I have two df. In the first df, all the recipes, in the second, the ingredients of the recipes
Recipes
RecipeId Name
0 789 Pizza
1 790 Soup
2 791 Sushi
3 792 Cake
4 793 Sandwich
5 794 Bread
6 795 Sausage
Ingredients
id RecipeId Name
0 1 789 Flour
1 2 789 Water
2 795 789 Sausage
3 3 789 Olives
4 4 789 Salt
5 794 793 Bread
6 795 793 Sausage
7 1 794 Flour
8 2 794 Water
9 4 794 Salt
10 5 795 Ground meat
11 4 795 Salt
1.How can I find the recipe with the most ingredients, including all ingredients, such as a sandwich, which has bread (flour, water, salt) and sausages (ground meat and salt) = 5 ingredients? 2.How can I find the recipe with the most nested recipes (not single ingredients) 3.And the ingredient most often used in recipes?

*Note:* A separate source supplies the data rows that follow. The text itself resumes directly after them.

(** * MPPT_P-O: the perturb-and-observe controller of [mppt_po.py]

    A shallow embedding of the class [MPPT_PO] (its constructor and its
    [update] method) and the properties of its decision rule, its clamp and
    its history log.

    Numbers.  The controller computes on Python numbers with [*], [+], [-],
    [==] and [>] only.  They are modelled by the exact rationals [Q]: every
    decimal literal of the program is a rational, the tests of the program
    are the boolean tests [Qeq_bool] and [Qle_bool], and "the same number"
    is [==] of [Q].  Rounding, infinities and NaN are outside this model.
    Where a property depends on the rounding of [+] and [-], the section
    on rounded arithmetic takes the three operations of [update] as
    parameters and runs the controller on binary64 numbers.

    Exceptions.  A method that may raise returns an [option]; [None] is a
    raised exception.  The only statement of [update] that can raise is the
    subscript [self.history[k]] (a [KeyError] on a missing key).

    The history.  [self.history] is a dict from strings to lists, here a
    [gmap string (list value)], whose lists hold numbers or strings. *)

From Stdlib Require Import QArith Qminmax Qabs Qround Lqa SpecFloat.
From stdpp Require Import base option list strings gmap fin_maps.

Local Open Scope Q_scope.

(** ** Values and tests *)

(** What a history list holds: a measurement or an action name. *)
Inductive value : Type :=
| Num (q : Q)
| Str (s : string).

(** The test [x > 0] of the program. *)
Definition Qpos_b (x : Q) : bool := negb (Qle_bool x 0).

(** [np.clip(a, a_min, a_max)] on scalars: [minimum(maximum(a, a_min), a_max)]. *)
Definition np_clip (a a_min a_max : Q) : Q := Qmin (Qmax a a_min) a_max.

(** ** The controller object *)

Record MPPT_PO : Type := mkMPPT_PO {
  step_size : Q;
  max_voltage : Q;
  min_voltage : Q;
  sample_time : Q;
  v_prev : Q;
  p_prev : Q;
  v_ref : Q;
  history : gmap string (list value)
}.

(** [MPPT_PO.__init__]: stores the four parameters as they come, zeroes the
    previous sample, seeds the reference with [min_voltage] and creates the
    four empty history lists.  No statement of it raises. *)
Definition __init__ (step_size max_voltage min_voltage sample_time : Q)
  : option MPPT_PO :=
  Some {| step_size := step_size;
          max_voltage := max_voltage;
          min_voltage := min_voltage;
          sample_time := sample_time;
          v_prev := 0;
          p_prev := 0;
          v_ref := min_voltage;
          history := <["v" := []]> (<["i" := []]> (<["p" := []]>
                       (<["action" := []]> ∅))) |}.

(** [h[k].append(x)]: the subscript raises when [k] is not a key of [h]. *)
Definition append (k : string) (x : value) (h : gmap string (list value))
  : option (gmap string (list value)) :=
  l ← h !! k; Some (<[k := l ++ [x]]> h).
(** * Cognitive SOAR: threat attribution pipeline

    A shallow embedding of [train_model.py] (the synthetic corpus generator
    and the training of the attribution stage) and of the analysis branch of
    [app.py] (feature encoding, risk contributions, classification,
    attribution, prescription), followed by the properties established about
    them.

    Conventions.
    - Python integers are [Z]; row counts and array sizes are [nat].
    - Probabilities are exact rationals [Q] (the source uses binary floats).
    - A pandas frame with a fixed set of columns is a list of records.
    - A dictionary read by key is a [gmap]; a dictionary whose insertion
      order is displayed is an association list.
    - A call that may raise returns a sum whose left side is the exception.
    - The process-wide NumPy random state is threaded explicitly.
    - The third-party estimators (PyCaret, scikit-learn) and the
      [genai_prescriptions] module are parameters of the development. *)

From Stdlib Require Import ZArith QArith Qround Qabs Lqa List String Lia Permutation.
From stdpp Require Import gmap strings list pretty.

Local Open Scope string_scope.
Local Open Scope Z_scope.

(** ** Feature schema *)

(** The fourteen columns, in the order of the [features] list. *)
Record InputDict := mkInput {
  having_IP_Address : Z;
  URL_Length : Z;
  Shortining_Service : Z;
  having_At_Symbol : Z;
  double_slash_redirecting : Z;
  Prefix_Suffix : Z;
  having_Sub_Domain : Z;
  SSLfinal_State : Z;
  URL_of_Anchor : Z;
  Links_in_tags : Z;
  SFH : Z;
  Abnormal_URL : Z;
  has_political_keyword : Z;
  sophistication_level : Z
}.
Lemma joinpath_package dir stem :
  dir ∈ output_dirs → package_stem stem →
  PurePath.to_string
    (PurePath.joinpath {| PurePath.root := ""; PurePath.parts := dir |} (stem +:+ ".apk"))
  = Str.join "/" (dir ++ [stem +:+ ".apk"]).
Proof.
  intros Hdir Hstem.
  destruct (package_name_facts stem Hstem) as (Hne & Hnd & Hslash & Hroot & _).
  unfold PurePath.joinpath, PurePath.parse. rewrite Hroot.
  cbn [Str.nonempty PurePath.root PurePath.parts].
  rewrite split_no_sep by done. rewrite parts_keep by (by repeat constructor).
  unfold PurePath.to_string. cbn [PurePath.root PurePath.parts].
  destruct (dir ++ [stem +:+ ".apk"]) eqn:Hl.
  - by destruct dir.
  - by rewrite append_nil_l.
Qed.

(** ** The timestamp *)

Local Open Scope Z_scope.

Lemma digit_cases n :
  digit n = "0"%char ∨ digit n = "1"%char ∨ digit n = "2"%char ∨ digit n = "3"%char
  ∨ digit n = "4"%char ∨ digit n = "5"%char ∨ digit n = "6"%char ∨ digit n = "7"%char
  ∨ digit n = "8"%char ∨ digit n = "9"%char.
Proof.
  unfold digit. pose proof (Z.mod_pos_bound n 10 eq_refl) as Hk.
  assert (n mod 10 = 0 ∨ n mod 10 = 1 ∨ n mod 10 = 2 ∨ n mod 10 = 3 ∨ n mod 10 = 4
          ∨ n mod 10 = 5 ∨ n mod 10 = 6 ∨ n mod 10 = 7 ∨ n mod 10 = 8 ∨ n mod 10 = 9)
    as Hcases by lia.
  destruct_or!; rewrite Hcases; tauto.
Qed.

Lemma digit_is_digit n : is_digit (digit n) = true.
Proof. destruct (digit_cases n) as [H|H]; destruct_or?; by rewrite H. Qed.

Lemma digit_not_slash n : Ascii.eqb "/" (digit n) = false.
Proof. destruct (digit_cases n) as [H|H]; destruct_or?; by rewrite H. Qed.

Lemma digit_inj a b : digit a = digit b → a mod 10 = b mod 10.
Proof.
  unfold digit. intros H.
  pose proof (Z.mod_pos_bound a 10 eq_refl).
  pose proof (Z.mod_pos_bound b 10 eq_refl).
  apply (f_equal N_of_ascii) in H.
  rewrite !N_ascii_embedding in H by lia. lia.
Qed.

Lemma strftime_eq d :
  strftime_Ymd_HMS d
  = String (digit (year d / 1000)) (String (digit (year d / 100))
      (String (digit (year d / 10)) (String (digit (year d))
      (String (digit (month d / 10)) (String (digit (month d))
      (String (digit (day d / 10)) (String (digit (day d))
      (String "_"
      (String (digit (hour d / 10)) (String (digit (hour d))
      (String (digit (minute d / 10)) (String (digit (minute d))
      (String (digit (second d / 10)) (String (digit (second d)) "")))))))))))))).
Proof. reflexivity. Qed.

Lemma all_digits_append a b : all_digits (a +:+ b) = all_digits a && all_digits b.
Proof.
  induction a as [|c a IH]; [done|]. rewrite append_cons. cbn [all_digits].
  by rewrite IH, andb_assoc.
Qed.

Lemma all_digits_pad2 n : all_digits (pad2 n) = true.
Proof. unfold pad2. cbn [all_digits]. by rewrite !digit_is_digit. Qed.

Lemma all_digits_pad4 n : all_digits (pad4 n) = true.
Proof.
  unfold pad4. cbn [all_digits]. by rewrite !digit_is_digit, all_digits_pad2.
Qed.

You cannot solve this easily with pandas only. This is a graph problem.
Here is your (directed) graph:
You can use network
to build the graph from your DataFrame, the count the number of terminal descendants per node:
import networkx as nx
df = (recipes.merge(ingredients, on='RecipeId',
suffixes=('_recipe', '_ingredient'))
)
G = nx.from_pandas_edgelist(df, source='Name_recipe', target='Name_ingredient',
create_using=nx.DiGraph)
counts = {n: sum(1 for x in nx.descendants(G, n) if G.out_degree(x)==0)
for n in G.nodes}
output:
{'Pizza': 5,
'Flour': 0,
'Water': 0,
'Sausage': 2,
'Olives': 0,
'Salt': 0,
'Sandwich': 4,
'Bread': 3,
'Ground meat': 0}
If you want to count soup/sushi/cake you can use a left merge and skip the NaN:
import networkx as nx
df = (recipes.merge(ingredients, on='RecipeId',
suffixes=('_recipe', '_ingredient'),
how='left')
.fillna('drop')
)
G = nx.from_pandas_edgelist(df, source='Name_recipe', target='Name_ingredient',
create_using=nx.DiGraph)
G.remove_node('drop')
out = {n: sum(1 for x in nx.descendants(G, n) if G.out_degree(x)==0)
for n in G.nodes}
output:
{'Pizza': 5,
'Flour': 0,
'Water': 0,
'Sausage': 2,
'Olives': 0,
'Salt': 0,
'Soup': 0,
'Sushi': 0,
'Cake': 0,
'Sandwich': 4,
'Bread': 3,
'Ground meat': 0}
pd.Series(out).reindex(recipes['Name'])
output:
Name
Pizza 5
Soup 0
Sushi 0
Cake 0
Sandwich 4
Bread 3
Sausage 2
dtype: int64